City trees have to be maintained, just like other infrastructure, over their entire lifetime. The challenge is to give trees the maintenance they need when they need it. If done right, this will reduce overall maintenance costs by huge amounts (Shigo).

When is tree maintenance most important?

The most important part of tree maintenance happens before it is planted.

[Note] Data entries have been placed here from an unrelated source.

Fixpoint serve (w : World) (reqs : list request) (st : state) : state :=
  match reqs with
  | [] => st
  | (name, arguments) :: reqs' => serve w reqs' (snd (call_tool name arguments w st))
  end.

(** ** Views used by the statements *)

(** The body of the [try] of the handler a name selects. *)
Definition body_of (name : string)
    : option (list (string * value) -> M (list TextContent)) :=
  if (name =? "telegram_send_message")%string then Some send_message_body
  else if (name =? "telegram_send_photo")%string then Some send_photo_body
  else if (name =? "telegram_send_document")%string then Some send_document_body
  else if (name =? "telegram_get_updates")%string then Some get_updates_body
  else if (name =? "telegram_get_bot_info")%string then Some get_bot_info_body
  else if (name =? "telegram_get_chat_info")%string then Some get_chat_info_body
  else if (name =? "telegram_set_webhook")%string then Some set_webhook_body
  else if (name =? "telegram_delete_webhook")%string then Some delete_webhook_body
  else if (name =? "telegram_get_webhook_info")%string then Some get_webhook_info_body
  else None.

(** A reply that is one JSON object with [success] false and a string
    [error]. *)
Definition is_failure_envelope (r : list TextContent) : Prop :=
  exists d m,
    r = [text_content (json_dumps (VDict d))] /\
    lookup d "success" = Some (VBool false) /\
    lookup d "error" = Some (VStr m).

(** A reply that is one JSON object with [success] true. *)
Definition is_success_envelope (r : list TextContent) : Prop :=
  exists d,
    r = [text_content (json_dumps (VDict d))] /\
    lookup d "success" = Some (VBool true).

(** The cursor order: unset is below every identifier. *)
Definition cursor_le (a b : option Z) : Prop :=
  match a, b with
  | None, _ => True
  | Some _, None => False
  | Some x, Some y => x <= y
  end.

(** What the parse-mode block computes on a string. *)
Definition normalize (s : string) : option ParseMode :=
  if (upper s =? "MARKDOWN")%string then Some MARKDOWN
  else if (upper s =? "HTML")%string then Some HTML
  else None.

(** ** Sample worlds *)

Definition sample_chat : Chat :=
  {| chat_id_ := 42; chat_type := "private"; title := None;
     chat_username := Some "alice"; chat_first_name := Some "Alice";
     chat_last_name := None; description := None |}.

Definition sample_message : Message :=
  {| message_id := 7; date := Some {| isoformat := "2024-01-01T00:00:00";
                                      dt_str := "2024-01-01 00:00:00" |};
     text_ := Some "hi"; from_user := None; chat := sample_chat |}.

Definition sample_user : User :=
  {| user_id := 1; is_bot := true; user_first_name := "bot";
     user_username := Some "a_bot"; can_join_groups := Some true;
     can_read_all_group_messages := Some false;
     supports_inline_queries := Some false |}.

Definition sample_webhook : WebhookInfo :=
  {| url := "https://example.test/hook"; has_custom_certificate := false;
     pending_update_count := 0; ip_address := None; last_error_date := None;
     last_error_message := None; max_connections := None;
     allowed_updates := None |}.

Definition mk_update (i : Z) : Update :=
  {| update_id := i; message := None |}.

(** A remote side that accepts everything; a pull at a given offset is
    answered with the identifiers [batch] gives for it, the webhook calls
    with [flag], and the member count with [count]. *)
Definition sample_bot (batch : option Z -> list Z) (flag : bool) (count : result Z) : Bot :=
  fun _ c =>
    match c return result (resp c) with
    | SendMessage _ _ _ _ _ _ | SendPhoto _ _ _ _ _ | SendDocument _ _ _ _ _ =>
        Ok sample_message
    | GetUpdates offset _ _ _ => Ok (map mk_update (batch offset))
    | GetMe => Ok sample_user
    | GetChat _ => Ok sample_chat
    | GetChatMemberCount _ => count
    | SetWebhook _ _ _ _ _ | DeleteWebhook => Ok flag
    | GetWebhookInfo => Ok sample_webhook
    end.

(** A remote side that rejects every call. *)
Definition failing_bot : Bot :=
  fun _ c => Raise (TransportError "Bad Request: chat not found").

Definition sample_world (b : Bot) : World :=
  {| getenv := fun k => if (k =? "TELEGRAM_BOT_TOKEN")%string then Some "123:abc" else None;
     Bot_new := fun _ => Ok tt;
     bot := b |}.

Definition sample_client (default : option string) : TelegramClient :=
  {| bot_token := "123:abc"; default_chat_id := default |}.

(** A server whose client exists, with a given default destination and
    cursor, before any remote call. *)
Definition ready (default : option string) (cursor : option Z) : state :=
  {| client := Some (sample_client default); last_update_id := cursor; calls := [] |}.

(** ** Further views: cursor, parse modes, payloads *)

(** A computation that never writes [last_update_id]. *)
Definition keeps_cursor {A} (m : M A) : Prop :=
  forall w st, last_update_id (snd (m w st)) = last_update_id st.

(** The remote call a pull makes from a given cursor. *)
Definition pull (seen : option Z) (arguments : list (string * value)) : call :=
  GetUpdates (next_offset seen)
    (get_default arguments "limit" (VInt 10))
    (get_default arguments "timeout" (VInt 0)) VNone.

(** What a pull leaves in the cursor, from the answer of the remote side. *)
Definition advance (seen : option Z) (answer : result (list Update)) : option Z :=
  match answer with
  | Ok (u :: rest) => Some (update_id (last rest u))
  | Ok [] | Raise _ => seen
  end.

(** The remote side has nothing to deliver: no pull is answered with a
    batch that holds an update. *)
Definition no_batch (b : Bot) : Prop :=
  forall history offset limit timeout allowed u rest,
    b history (GetUpdates offset limit timeout allowed) <> Ok (u :: rest).

(** The remote side answers a pull with identifiers that are not negative
    and not below the offset it was given. *)
Definition transport_ordered (b : Bot) : Prop :=
  forall history offset limit timeout allowed batch u,
    b history (GetUpdates offset limit timeout allowed) = Ok batch ->
    In u batch ->
    0 <= update_id u /\
    match offset with Some o => o <= update_id u | None => True end.

(** A remote side in order: it answers a pull with the one update whose
    identifier is the offset, or [1] when there is none or it is smaller. *)
Definition ordered_batch (offset : option Z) : list Z :=
  [match offset with Some o => Z.max o 1 | None => 1 end].

(** The parse-mode block as a function of its guard and of the argument:
    a string is looked up, anything else that reaches [.upper()] raises. *)
Definition converted (guard : bool) (parse_mode : value) : result (option ParseMode) :=
  if guard then
    match parse_mode with
    | VStr s => Ok (normalize s)
    | v => Raise (AttributeError ("'" ++ type_name v ++ "' object has no attribute 'upper'"))
    end
  else Ok None.

(** What a send handler writes on success. *)
Definition sent_text (m : Message) : value :=
  VDict [("success", VBool true);
         ("message_id", VInt (message_id m));
         ("chat_id", VInt (chat_id_ (chat m)));
         ("date", of_opt_str (option_map isoformat (date m)))].

Definition sent_file (caption : value) (m : Message) : value :=
  VDict [("success", VBool true);
         ("message_id", VInt (message_id m));
         ("chat_id", VInt (chat_id_ (chat m)));
         ("has_caption", VBool (truthy caption))].

(** The reply of a handler from the outcome of the client method it wraps. *)
Definition reply_of {A} (shape : A -> value) (out : result A * state)
    : result (list TextContent) * state :=
  match out with
  | (Ok a, st') => (Ok [text_content (json_dumps (shape a))], st')
  | (Raise e, st') => (Ok [text_content (json_dumps (failure e))], st')
  end.

(** The arguments of a send tool have the types its schema declares: the
    parse mode is a string or null and, for [telegram_send_message], the
    text is a string. *)
Definition well_typed (name : string) (arguments : list (string * value)) : bool :=
  match get_default arguments "parse_mode" (VStr "Markdown") with
  | VStr _ | VNone =>
      if (name =? "telegram_send_message")%string then
        match get arguments "text" with VStr _ => true | _ => false end
      else true
  | _ => false
  end.

(** The destination of a send request: the explicit [chat_id] when it is
    there and not empty (Python-true), else the default of the client. *)
Definition destination (c : TelegramClient) (arguments : list (string * value)) : value :=
  if truthy (get arguments "chat_id") then get arguments "chat_id"
  else of_opt_str (default_chat_id c).

(** What a request for a declared tool does first, read from the client,
    the cursor and the arguments alone: either the client refuses the
    arguments with an exception before any remote call (no destination, a
    text that cannot be sliced, a parse mode that is not a string), or the
    request makes this remote call. [None] for a name outside the catalog. *)
Definition first_call (name : string) (c : TelegramClient) (seen : option Z)
    (arguments : list (string * value)) : option (result call) :=
  let target := py_or (get arguments "chat_id") (of_opt_str (default_chat_id c)) in
  let caption := get arguments "caption" in
  let parse_mode := get_default arguments "parse_mode" (VStr "Markdown") in
  if (name =? "telegram_send_message")%string then
    Some (if truthy target then
            match slice50 (get arguments "text"),
                  converted (truthy parse_mode) parse_mode with
            | Raise e, _ => Raise e
            | Ok _, Raise e => Raise e
            | Ok _, Ok p =>
                Ok (SendMessage target (get arguments "text") p
                      (get_default arguments "disable_notification" (VBool false))
                      VNone VNone)
            end
          else Raise no_chat_id)
  else if (name =? "telegram_send_photo")%string then
    Some (if truthy target then
            match converted (truthy parse_mode && truthy caption) parse_mode with
            | Raise e => Raise e
            | Ok p =>
                Ok (SendPhoto target (get arguments "photo_url") caption p (VBool false))
            end
          else Raise no_chat_id)
  else if (name =? "telegram_send_document")%string then
    Some (if truthy target then
            match converted (truthy (VStr "Markdown") && truthy caption)
                    (VStr "Markdown") with
            | Raise e => Raise e
            | Ok p =>
                Ok (SendDocument target (get arguments "document_url") caption p
                      (VBool false))
            end
          else Raise no_chat_id)
  else if (name =? "telegram_get_updates")%string then Some (Ok (pull seen arguments))
  else if (name =? "telegram_get_bot_info")%string then Some (Ok GetMe)
  else if (name =? "telegram_get_chat_info")%string then
    Some (Ok (GetChat (get arguments "chat_id")))
  else if (name =? "telegram_set_webhook")%string then
    Some (Ok (SetWebhook (get arguments "url") VNone VNone VNone
                (get arguments "allowed_updates")))
  else if (name =? "telegram_delete_webhook")%string then Some (Ok DeleteWebhook)
  else if (name =? "telegram_get_webhook_info")%string then Some (Ok GetWebhookInfo)
  else None.

(** The fields [_get_bot_info] writes. *)
Definition bot_info_fields (bot_info : User) : list (string * value) :=
  [("id", VInt (user_id bot_info));
   ("is_bot", VBool (is_bot bot_info));
   ("first_name", VStr (user_first_name bot_info));
   ("username", of_opt_str (user_username bot_info));
   ("can_join_groups", of_opt_bool (can_join_groups bot_info));
   ("can_read_all_group_messages", of_opt_bool (can_read_all_group_messages bot_info));
   ("supports_inline_queries", of_opt_bool (supports_inline_queries bot_info))].

(** The fields [get_webhook_info] returns and [_get_webhook_info] writes. *)
Definition webhook_fields (info : WebhookInfo) : list (string * value) :=
  [("url", VStr (url info));
   ("has_custom_certificate", VBool (has_custom_certificate info));
   ("pending_update_count", VInt (pending_update_count info));
   ("ip_address", of_opt_str (ip_address info));
   ("last_error_date", of_opt_str (option_map dt_str (last_error_date info)));
   ("last_error_message", of_opt_str (last_error_message info));
   ("max_connections", of_opt_int (max_connections info));
   ("allowed_updates",
    match allowed_updates info with
    | Some l => VList (map VStr l)
    | None => VNone
    end)].

(** ** The declared tools ([list_tools]) *)

Inductive json_type : Type := TString | TInteger | TBoolean | TArray (items : json_type).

Like a child, the first years of a tree’s life are the most critical time for maintenance and care, and the next most critical are around the five-to-seven year mark (and then much later, when it enters senescence). Maintenance before the tree is planted, or in the first few years after planting, is likely to be comprised of $5 and $50 problems. Wait until later in life and you may be dealing with $5,000 problems, and quite possibly lots of lawsuits. You get to decide!

The maintenance lifecycle

These are the maintenance provisions I recommend on a stage-by-stage basis of the life of a street tree.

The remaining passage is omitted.